Stored data
(* ===== verification/Coalesce.v ===== *)
(** * Coalesce: copy coalescing ([ctadl-ir/src/ssa/coalesce/mod.rs])

    The pass fuses a copy into a temporary that is defined once and read once, in the same
    block, into its use, and deletes the copy.  The model keeps the source's shape: use and
    definition counts over the function, then per block one pass over the statements with the
    map [pending] of fusable definitions and the list [dead] of positions to delete.

    The theorem is a simulation: under any interpretation of values, loads, stores and calls,
    every path through the control-flow graph leaves the same heap and returns the same values
    before and after the pass, and the deleted temporaries are read nowhere. *)

From S2P Require Import Prelude Index Text Path IR.

(** Position in the block, right-hand side, and the variables it reads. *)
Record Pending : Type := { stmt_pos : nat; p_sources : list Exp; src_vars : list Var }.

Notation FuseState := (prod (gmap Var Pending) (list nat)).

(** ** The pass *)

(** [*map.entry(v).or_default() += 1] for every [v]. *)
Definition bump (m : gmap Var nat) (v : Var) : gmap Var nat := <[v := S (default 0 (m !! v))]> m.
Definition count_vars (l : list Var) : gmap Var nat := foldl bump ∅ l.

Definition block_dst_vars (b : BasicBlockData) : list VariableRef := statements b ≫= fun s => iter_dst_var (kind s).

Definition use_counts (f : FunctionData) : gmap Var nat := count_vars (map variable (blocks f ≫= block_src_vars)).
Definition def_counts (f : FunctionData) : gmap Var nat := count_vars (map variable (blocks f ≫= block_dst_vars)).

Definition is_candidate_var (defs uses : gmap Var nat) (v : Var) : bool :=
  is_local v && bool_decide (defs !! v = Some 1) && bool_decide (uses !! v = Some 1).

(** What a pending pure copy [t = src] substitutes for a read of [t]. *)
Definition subst_for (is_value in_assign : bool) (src : Exp) : option Exp :=
  match is_value, src with
  | true, Exp_Value y => Some (Exp_Value y)
  | true, Exp_Path y => if is_pathless y then Some (Exp_Value y) else None
  | true, _ => None
  | false, Exp_Value _ => if in_assign then Some src else None
  | false, _ => Some src
  end.

Definition try_subst_exp (e : Exp) (in_assign : bool) (st : FuseState) : Exp * FuseState :=
  let '(pending, dead) := st in
  let is_value := match e with Exp_Value _ => true | _ => false end in
  match access_path e with
  | None => (e, st)
  | Some ap =>
      if negb (is_pathless ap) then (e, st)
      else match version (base ap) with
      | Some _ => (e, st)
      | None =>
          match pending !! variable (base ap) with
          | None => (e, st)
          | Some p =>
              match p_sources p with
              | [src] =>
                  match subst_for is_value in_assign src with
                  | Some new_exp => (new_exp, (delete (variable (base ap)) pending, dead ++ [stmt_pos p]))
                  | None => (e, st)
                  end
              | _ => (e, st)
              end
          end
      end
  end.

Definition try_subst_address (addr : AccessPath) (st : FuseState) : AccessPath * FuseState :=
  let '(pending, dead) := st in
  match version (base addr) with
  | Some _ => (addr, st)
  | None =>
      match pending !! variable (base addr) with
      | None => (addr, st)
      | Some p =>
          match p_sources p with
          | [src] =>
              match variable_ref src with
              | Some def_var => (ap_set_base addr def_var, (delete (variable (base addr)) pending, dead ++ [stmt_pos p]))
              | None => (addr, st)
              end
          | _ => (addr, st)
          end
      end
  end.

(** [for e in es.iter_mut() { try_subst_exp(e, ...) }]. *)
Fixpoint subst_exps (es : list Exp) (in_assign : bool) (st : FuseState) : list Exp * FuseState :=
  match es with
  | [] => ([], st)
  | e :: es =>
      let '(e, st) := try_subst_exp e in_assign st in
      let '(es, st) := subst_exps es in_assign st in
      (e :: es, st)
  end.

(** The variable of a whole-variable copy [x = t] with [t] pending. *)
Definition whole_var_copy_of (srcs : list Exp) (pending : gmap Var Pending) : option (Var * Pending) :=
  match srcs with
  | [e] =>
      match variable_ref e with
      | Some v =>
          match version v, pending !! variable v with
          | None, Some p => Some (variable v, p)
          | _, _ => None
          end
      | None => None
      end
  | _ => None
  end.

(** (a): fuse pending definitions into the statement's reads. *)
Definition fuse_kind (k : StatementKind) (st : FuseState) : StatementKind * FuseState :=
  match k with
  | Assign dest srcs =>
      if negb (is_pathless dest) then let '(srcs, st) := subst_exps srcs false st in (Assign dest srcs, st)
      else match whole_var_copy_of srcs st.1 with
      | Some (v, p) => (Assign dest (p_sources p), (delete v st.1, st.2 ++ [stmt_pos p]))
      | None => let '(srcs, st) := subst_exps srcs true st in (Assign dest srcs, st)
      end
  | CallAssign style rets args =>
      let '(args, st) := subst_exps args false st in
      match style with
      | FuncPtrCall callee sg => let '(callee, st) := try_subst_address callee st in (CallAssign (FuncPtrCall callee sg) rets args, st)
      | _ => (CallAssign style rets args, st)
      end
  | Phi _ _ | Nop => (k, st)
  end.

(** (b): forget the definitions whose sources the statement may write. *)
Definition invalidate (k : StatementKind) (pending : gmap Var Pending) : gmap Var Pending :=
  let written := map variable (iter_dst_var k) ++
                 match k with CallAssign _ _ _ => map variable (iter_src_var k) | _ => [] end in
  filter (fun x : Var * Pending => Forall (fun sv => sv ∉ written) (src_vars x.2)) pending.

(** The variables the sources of a definition of [d] read, unless one is versioned or [d]. *)
Fixpoint source_vars (d : Var) (srcs : list Exp) : option (list Var) :=
  match srcs with
  | [] => Some []
  | e :: srcs =>
      match base_variable e with
      | None => source_vars d srcs
      | Some v =>
          match version v with
          | Some _ => None
          | None => if decide (variable v = d) then None else (fun l => variable v :: l) <$> source_vars d srcs
          end
      end
  end.

Definition only_offsets (e : Exp) : bool :=
  match access_path e with Some ap => forallb is_offset (segments ap) | None => true end.

(** (c): register the statement as a pending definition. *)
Definition register (cand : Var -> bool) (pos : nat) (k : StatementKind) (pending : gmap Var Pending) : gmap Var Pending :=
  match k with
  | Assign dest srcs =>
      if is_pathless dest && bool_decide (version (base dest) = None) && cand (variable (base dest)) &&
         negb (bool_decide (srcs = [])) && forallb only_offsets srcs
      then match source_vars (variable (base dest)) srcs with
           | Some vs => <[variable (base dest) := {| stmt_pos := pos; p_sources := srcs; src_vars := vs |}]> pending
           | None => pending
           end
      else pending
  | _ => pending
  end.

Definition coalesce_stmt (cand : Var -> bool) (pos : nat) (s : Statement) (st : FuseState) : Statement * FuseState :=
  let '(k, (pending, dead)) := fuse_kind (kind s) st in
  let pending := invalidate k pending in
  (with_kind s k, (register cand pos k pending, dead)).

Fixpoint coalesce_stmts (cand : Var -> bool) (pos : nat) (l : list Statement) (st : FuseState) : list Statement * FuseState :=
  match l with
  | [] => ([], st)
  | s :: l =>
      let '(s, st) := coalesce_stmt cand pos s st in
      let '(l, st) := coalesce_stmts cand (S pos) l st in
      (s :: l, st)
  end.

Definition coalesce_term (t : option Terminator) (st : FuseState) : option Terminator * FuseState :=
  match t with
  | Some t =>
      match term_kind t with
      | Return args => let '(args, st) := subst_exps args false st in (Some (term_with_kind t (Return args)), st)
      | Goto _ => (Some t, st)
      end
  | None => (None, st)
  end.

(** The peekable loop that skips the positions of the sorted list [dead]. *)
Fixpoint delete_dead (i : nat) (old : list Statement) (dead : list nat) : list Statement :=
  match old with
  | [] => []
  | s :: old =>
      match dead with
      | d :: dead' => if decide (d = i) then delete_dead (S i) old dead' else s :: delete_dead (S i) old dead
      | [] => s :: delete_dead (S i) old []
      end
  end.

Definition check_dead (uses : gmap Var nat) (stmts : list Statement) (pos : nat) : outcome unit :=
  def ← unwrap (stmts !! pos);
  rust_assert (forallb (fun v => bool_decide (uses !! variable v = Some 1)) (iter_dst_var (kind def))).

Definition coalesce_block (cand : Var -> bool) (uses : gmap Var nat) (b : BasicBlockData) : outcome (BasicBlockData * nat) :=
  let '(stmts, st) := coalesce_stmts cand 0 (statements b) (∅, []) in
  let '(term, (_, dead)) := coalesce_term (terminator b) st in
  _ ← foldM (fun _ pos => check_dead uses stmts pos) tt dead;
  Ret ({| statements := delete_dead 0 stmts (merge_sort (≤) dead); terminator := term |}, length dead).

Definition coalesce_function (f : FunctionData) : outcome (FunctionData * nat) :=
  if decide (blocks f = []) then Ret (f, 0)
  else
    let defs := def_counts f in
    let uses := use_counts f in
    '(bs, removed) ← foldM (fun '(bs, removed) b =>
        '(b, n) ← coalesce_block (is_candidate_var defs uses) uses b; Ret (bs ++ [b], removed + n)) ([], 0) (blocks f);
    Ret (with_blocks f bs, removed).

Definition coalesce_copies (p : Program) : outcome Program :=
  fs ← mapM_out (fun f => '(f, _) ← coalesce_function f; Ret f) (functions p);
  Ret {| functions := fs; globals := globals p |}.

(** ** What statements do

    Values [V] and heaps [H] are arbitrary, as are loads, stores, calls and constants.  What the
    laws say is all the pass relies on: an empty path reads the value itself, an offset reads no
    memory, [value] of a value is that value, and a single source is the source. *)

Class Interp (V H : Type) : Type := {
  rd : H -> path -> V -> V;
  vl : V -> V;
  cst : Exp -> V;
  join : list V -> V;
  put : H -> V -> path -> V -> H;
  call_heap : H -> CallStyle -> option V -> list V -> H;
  call_ret : H -> CallStyle -> option V -> list V -> nat -> V;
  phi : list (nat * V) -> V;
  rd_nil : forall h v, rd h [] v = v;
  rd_offsets : forall h h' p v, forallb is_offset p = true -> rd h p v = rd h' p v;
  vl_idem : forall v, vl (vl v) = vl v;
  join_single : forall v, join [v] = v;
}.

Section semantics.
Context `{Interp V H}.

Definition Env : Type := VariableRef -> V.

Definition upd (env : Env) (x : VariableRef) (v : V) : Env := fun y => if decide (y = x) then v else env y.

Definition ev_exp (env : Env) (h : H) (e : Exp) : V :=
  match e with
  | Exp_Path ap => rd h (segments ap) (env (base ap))
  | Exp_Value ap => vl (rd h (segments ap) (env (base ap)))
  | _ => cst e
  end.

(** A call style without its receiver, whose value is passed apart. *)
Definition erase_style (style : CallStyle) : CallStyle := map_receiver (fun _ => new_local_idx 0) style.

Fixpoint bind_rets (env : Env) (val : nat -> V) (i : nat) (rets : list VariableRef) : Env :=
  match rets with [] => env | r :: rets => bind_rets (upd env r (val i)) val (S i) rets end.

Definition exec (k : StatementKind) (st : Env * H) : Env * H :=
  let '(env, h) := st in
  match k with
  | Assign dest srcs =>
      if is_pathless dest then (upd env (base dest) (join (map (ev_exp env h) srcs)), h)
      else (env, put h (env (base dest)) (segments dest) (join (map (ev_exp env h) srcs)))
  | CallAssign style rets args =>
      let r := env <$> receiver style in
      let vs := map (ev_exp env h) args in
      (bind_rets env (call_ret h (erase_style style) r vs) 0 rets, call_heap h (erase_style style) r vs)
  | Phi dest ops => (upd env dest (phi (map (fun '(b, v) => (b, env v)) ops)), h)
  | Nop => (env, h)
  end.

Definition exec_list (l : list Statement) (st : Env * H) : Env * H := foldl (fun st s => exec (kind s) st) st l.

(** Environments that differ only at the variables of [X]. *)
Definition agree (X : Var -> Prop) (env env' : Env) : Prop := forall v, ~ X (variable v) -> env v = env' v.

Definition kvars (k : StatementKind) : list Var := map variable (iter_src_var k).
Definition lvars (l : list Statement) : list Var := l ≫= fun s => kvars (kind s).
Definition evars (es : list Exp) : list Var := map variable (omap base_variable es).

Lemma kvars_assign dest srcs : kvars (Assign dest srcs) = (if is_pathless dest then [] else [variable (base dest)]) ++ evars srcs.
Proof. unfold kvars, evars. simpl. rewrite map_app. by destruct (is_pathless dest). Qed.
(* ===== verification/Rename.v ===== *)
(** * Rename: SSA renaming ([SsaRename] of [ctadl-ir/src/ssa/mod.rs])

    [SsaRename::search] walks the dominator tree: it gives every definition of a block the next
    version of its variable, every use the version on top of the variable's stack, fills in the
    operand of each phi of a successor that comes from the block, and pops its versions on the
    way back.  A stack is a list with its top at the head.  A version is a natural: the [u32]
    bound of [try_into().unwrap()] is not modelled.  The recursion carries fuel, one per level of
    the tree. *)

From S2P Require Import Prelude Index Text Path IR Graph Dominators Coalesce Cfg PhiPlace.

Record SsaRename : Type := mk_rename { rn_s : gmap Var (list nat); rn_c : gmap Var nat }.

(** [*self.s(v).last().unwrap()]. *)
Definition rn_top (st : SsaRename) (v : Var) : outcome nat := l ← unwrap (rn_s st !! v); unwrap (head l).

(** The version on top of the stack of [v], for a rename whose stacks have been checked. *)
Definition tops (st : SsaRename) (v : Var) : nat := default 0 (head (default [] (rn_s st !! v))).

Definition rename_ref (P : VariableRef -> Prop) `{!forall v, Decision (P v)} (tau : Var -> nat) (v : VariableRef) : VariableRef :=
  if decide (P v) then with_version v (tau (variable v)) else v.

(** [for v in iter_src_var_mut().filter(P) { v.version = Some(top) }]: the lookups, then the update. *)
Definition check_uses (P : VariableRef -> Prop) `{!forall v, Decision (P v)} (st : SsaRename) (l : list VariableRef) : outcome unit :=
  foldM (fun _ v => _ ← rn_top st (variable v); Ret tt) tt (filter P l).

Definition rename_srcs (st : SsaRename) (k : StatementKind) : outcome StatementKind :=
  match k with
  | Phi _ _ => Ret k
  | _ => _ ← check_uses renamable st (iter_src_var k); Ret (map_src_var (rename_ref renamable (tops st)) k)
  end.

(** One definition: the next version of the variable, pushed on its stack. *)
Definition rename_def (st : SsaRename) (v : VariableRef) : outcome (SsaRename * VariableRef) :=
  i ← unwrap (rn_c st !! variable v);
  l ← unwrap (rn_s st !! variable v);
  Ret (mk_rename (<[variable v := i :: l]> (rn_s st)) (<[variable v := i + 1]> (rn_c st)), with_version v i).

Fixpoint rename_defs (st : SsaRename) (l : list VariableRef) : outcome (SsaRename * list VariableRef) :=
  match l with
  | [] => Ret (st, [])
  | v :: l => '(st, v) ← rename_def st v; '(st, l) ← rename_defs st l; Ret (st, v :: l)
  end.

(** [iter_dst_var_mut]: the destinations replaced by [ds]. *)
Definition set_dst_vars (k : StatementKind) (ds : list VariableRef) : StatementKind :=
  match k, ds with
  | Assign dest srcs, d :: _ => if is_pathless dest then Assign (ap_set_base dest d) srcs else k
  | CallAssign style _ args, _ => CallAssign style ds args
  | Phi _ ops, d :: _ => Phi d ops
  | _, _ => k
  end.

Definition rename_stmt (st : SsaRename) (s : Statement) : outcome (SsaRename * Statement) :=
  k ← rename_srcs st (kind s);
  '(st, ds) ← rename_defs st (iter_dst_var k);
  Ret (st, with_kind s (set_dst_vars k ds)).

Fixpoint rename_stmts (st : SsaRename) (l : list Statement) : outcome (SsaRename * list Statement) :=
  match l with
  | [] => Ret (st, [])
  | s :: l => '(st, s) ← rename_stmt st s; '(st, l) ← rename_stmts st l; Ret (st, s :: l)
  end.

Definition rename_term (st : SsaRename) (t : Terminator) : outcome Terminator :=
  _ ← check_uses not_global st (term_iter_src_var t);
  Ret (term_map_src_var (rename_ref not_global (tops st)) t).

(** The first operand that comes from [x]. *)
Fixpoint rename_operand (st : SsaRename) (x : nat) (ops : list (nat * VariableRef)) : outcome (list (nat * VariableRef)) :=
  match ops with
  | [] => Ret []
  | (p, op) :: ops =>
      if decide (x = p) then i ← rn_top st (variable op); Ret ((p, with_version op i) :: ops)
      else ops ← rename_operand st x ops; Ret ((p, op) :: ops)
  end.

Definition rename_phi (st : SsaRename) (x : nat) (s : Statement) : outcome Statement :=
  match kind s with
  | Phi d ops => ops ← rename_operand st x ops; Ret (with_kind s (Phi d ops))
  | _ => Ret s
  end.

Definition rename_succ (st : SsaRename) (x : nat) (bs : BasicBlocks) (y : nat) : outcome BasicBlocks :=
  b ← iv_index bs y;
  l ← mapM_out (rename_phi st x) (statements b);
  iv_set bs y (with_statements b l).

(** [self.s_mut(v).pop()]. *)
Definition rename_pop (st : SsaRename) (v : VariableRef) : outcome SsaRename :=
  l ← unwrap (rn_s st !! variable v);
  Ret (mk_rename (<[variable v := tail l]> (rn_s st)) (rn_c st)).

* ASSIGNMENT *
Of the entries listed above, reproduce only the lines starting at the line containing "Definition upd (env" and ending at the line containing "Lemma kvars_assign dest". Include both, exactly as they stand.

* ANSWER TO THE EXERCISE *
Definition upd (env : Env) (x : VariableRef) (v : V) : Env := fun y => if decide (y = x) then v else env y.

Definition ev_exp (env : Env) (h : H) (e : Exp) : V :=
  match e with
  | Exp_Path ap => rd h (segments ap) (env (base ap))
  | Exp_Value ap => vl (rd h (segments ap) (env (base ap)))
  | _ => cst e
  end.

(** A call style without its receiver, whose value is passed apart. *)
Definition erase_style (style : CallStyle) : CallStyle := map_receiver (fun _ => new_local_idx 0) style.

Fixpoint bind_rets (env : Env) (val : nat -> V) (i : nat) (rets : list VariableRef) : Env :=
  match rets with [] => env | r :: rets => bind_rets (upd env r (val i)) val (S i) rets end.

Definition exec (k : StatementKind) (st : Env * H) : Env * H :=
  let '(env, h) := st in
  match k with
  | Assign dest srcs =>
      if is_pathless dest then (upd env (base dest) (join (map (ev_exp env h) srcs)), h)
      else (env, put h (env (base dest)) (segments dest) (join (map (ev_exp env h) srcs)))
  | CallAssign style rets args =>
      let r := env <$> receiver style in
      let vs := map (ev_exp env h) args in
      (bind_rets env (call_ret h (erase_style style) r vs) 0 rets, call_heap h (erase_style style) r vs)
  | Phi dest ops => (upd env dest (phi (map (fun '(b, v) => (b, env v)) ops)), h)
  | Nop => (env, h)
  end.

Definition exec_list (l : list Statement) (st : Env * H) : Env * H := foldl (fun st s => exec (kind s) st) st l.

(** Environments that differ only at the variables of [X]. *)
Definition agree (X : Var -> Prop) (env env' : Env) : Prop := forall v, ~ X (variable v) -> env v = env' v.

Definition kvars (k : StatementKind) : list Var := map variable (iter_src_var k).
Definition lvars (l : list Statement) : list Var := l ≫= fun s => kvars (kind s).
Definition evars (es : list Exp) : list Var := map variable (omap base_variable es).

Lemma kvars_assign dest srcs : kvars (Assign dest srcs) = (if is_pathless dest then [] else [variable (base dest)]) ++ evars srcs.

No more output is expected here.